**Task instructions:** Pick out the lines below that contain the string "split" and copy them all.
Provided information section start
(** When no segment of an Accept-Language header starts with its quality value,
    the preferred language is the name of the first segment of largest positive
    weight, and there is none exactly when no segment has a positive weight. *)
Theorem prefer_language_best langs :
  Forall (λ w, ¬ bare_quality w) (tokens COMMA (cstr langs)) →
  ∃ st, best_of (tokens COMMA (cstr langs)) st ∧ prefer_language langs = Some st.2.
Proof.
  rewrite prefer_language_fold. generalize (tokens COMMA (cstr langs)). clear langs. intros ws Hq.
  cut (∃ st, foldM lang_step (0%Z, None) ws = Some st ∧ best_of ws st).
  { intros (st & -> & Hb). by exists st. }
  induction ws as [|w ws IH] using rev_ind; [exists (0%Z, None); by repeat constructor|].
  apply Forall_app in Hq as [Hq Hw]. apply Forall_cons in Hw as [Hw _].
  destruct (IH Hq) as (st & Hst & Hb). destruct (best_of_step _ _ _ Hb Hw) as (st' & Hs & Hb').
  exists st'. split; [|done]. rewrite foldM_app, Hst. cbn. by rewrite Hs.
Qed.

(** A header whose only segment is a bare positive quality value makes the copy
    of the language run over the end of the buffer. *)
Theorem prefer_language_undefined langs seg :
  tokens COMMA (cstr langs) = [seg] → bare_quality seg → (0 < lang_weight seg)%Z →
  prefer_language langs = None.
Proof.
  intros Ht Hq Hw. rewrite prefer_language_fold, Ht. cbn [foldM]. rewrite lang_step_eq.
  cbn [fst]. rewrite (proj2 (Z.ltb_lt _ _)) by done. by rewrite decide_True.
Qed.

(** ** Parameters: correctness *)

(** The parameters of a request behave as a map: a single assignment is read
    back and hides nothing else; assigning an array overrides exactly the keys the
    array has; the default is returned exactly for the names that are absent. *)
Theorem params_spec r ht src name value other def e :
  rq_params r = ZArr ht → hwf src →
  (∃ r', setParam2 r name value e = Some ((true, r'), e) ∧
     getParam r' other def e =
       Some (if bool_decide (other = name) then value
             else default (default ZNull def) (hfind (KStr other) ht), e)) ∧
  (∃ r', setParam1 r (ZArr src) e = Some ((true, r'), e) ∧
     getParam r' other def e =
       Some (match hfind (KStr other) src with
             | Some v => v
             | None => default (default ZNull def) (hfind (KStr other) ht)
             end, e)).
Proof.
  intros Hp Hwf. unfold setParam1, setParam2, getParam, yaf_request_get_param,
    yaf_request_set_params_single, yaf_request_set_params_multi. rewrite Hp. split; st_run.
  - eexists. split; [done|]. cbn -[hfind hupdate hcopy]. st_run. rewrite hfind_hupdate.
    rewrite (bool_decide_ext (KStr other = KStr name) (other = name)) by naive_solver.
    case_bool_decide; [done|]. by destruct (hfind (KStr other) ht), def.
  - eexists. split; [done|]. cbn -[hfind hupdate hcopy]. st_run. rewrite hfind_hcopy by done.
    destruct (hfind (KStr other) src); [done|]. by destruct (hfind (KStr other) ht), def.
Qed.

(** [get] looks a name up in the parameters, then in POST, GET, COOKIE and
    SERVER, in this order, and falls back on the default. *)
Theorem request_get_spec r ht name def e post get cookie server :
  rq_params r = ZArr ht →
  g_post (http e) = ZArr post → g_get (http e) = ZArr get →
  g_cookie (http e) = ZArr cookie → ag_cur (g_server (http e)) = ZArr server →
  request_get r name def e =
    Some (default (default ZNull def)
            (hfind (KStr name) ht ∪ hfind (KStr name) post ∪ hfind (KStr name) get ∪
             hfind (KStr name) cookie ∪ hfind (KStr name) server), e).
Proof.
  intros Hp Hpo Hg Hc Hs. unfold request_get, yaf_request_get_param. rewrite Hp. st_run.
  destruct (hfind (KStr name) ht) as [v|]; st_run; rewrite ?Hpo, ?Hg, ?Hc, ?Hs;
    [by destruct (hfind (KStr name) post), (hfind (KStr name) get), (hfind (KStr name) cookie),
      (hfind (KStr name) server)|].
  unfold find_in. cbn [map].
  destruct (hfind (KStr name) post), (hfind (KStr name) get), (hfind (KStr name) cookie),
    (hfind (KStr name) server), def; done.
Qed.

(** ** Construction: correctness *)

Lemma skip_double_slash_spec n c s :
  c ≠ SLASH → skip_double_slash (SLASH :: replicate n SLASH ++ c :: s) = SLASH :: c :: s.
Proof.
  intros Hc. induction n as [|n IH].
  - cbn. rewrite (proj2 (ceq_false c SLASH)) by done. by rewrite andb_false_r.
  - exact IH.
Qed.

(** The HTTP constructor with a URI and a base URI: the run of slashes the URI
    starts with is reduced to one, the base URI is taken as given, the parameters
    start empty, and the method is the one of the server. *)
Theorem http_instance_spec r n c u base m e :
  c ≠ SLASH → request_method e = Some m → no_nul m →
  yaf_request_http_instance r (Some (SLASH :: replicate n SLASH ++ c :: u)) (Some base) e =
    Some (r <| rq_method := ZStr m |> <| rq_uri := ZStr (SLASH :: c :: u) |>
            <| rq_base_uri := ZStr base |> <| rq_params := ZArr [] |>, e).
Proof.
  intros Hc Hm Hn. unfold yaf_request_http_instance, method_of_sapi. st_run. rewrite Hm.
  unfold yaf_request_set_base_uri. rewrite cstr_no_nul by done.
  rewrite skip_double_slash_spec by done. by st_run.
Qed.

(** An absolute request URI, as a proxy passes it on, is cut down to its path: the
    scheme, login, host, port, query and fragment have no influence on routing; a URL
    without a path settles no URI. *)
Theorem absolute_uri_spec u server e :
  parts_ok u → strncasecmp0 (print_url u) "http" 4 = true → auto_globals_jit (http e) = false →
  ag_cur (g_server (http e)) = ZArr server →
  (∀ s, hfind_str "PATH_INFO" server ≠ Some (ZStr s)) →
  hfind_str "REQUEST_URI" server = Some (ZStr (print_url u)) →
  settled_uri_of_server e = Some (p_path u, e).
Proof.
  intros Hu Hhttp Hjit Hs Hp Hr. unfold settled_uri_of_server.
  assert (Hq : ∀ name, yaf_request_query_str YAF_GLOBAL_VARS_SERVER name e = Some (hfind (KStr name) server, e)).
  { intros name. unfold yaf_request_query_ex, carrier_of. st_run. rewrite Hjit. st_run. by rewrite Hs. }
  rewrite (bind_runs _ _ _ _ _ (Hq _)).
  destruct (hfind_str "PATH_INFO" server) as [v|]; [destruct v; try (by edestruct Hp)|];
    rewrite (bind_runs _ _ _ _ _ (Hq _)), Hr; unfold settle_request_uri; rewrite Hhttp, (parse_print _ Hu); done.
Qed.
Provided information section end
**Answer below:**
  exists st'. split; [|done]. rewrite foldM_app, Hst. cbn. by rewrite Hs.
    yaf_request_set_params_single, yaf_request_set_params_multi. rewrite Hp. split; st_run.
  - eexists. split; [done|]. cbn -[hfind hupdate hcopy]. st_run. rewrite hfind_hupdate.
  - eexists. split; [done|]. cbn -[hfind hupdate hcopy]. st_run. rewrite hfind_hcopy by done.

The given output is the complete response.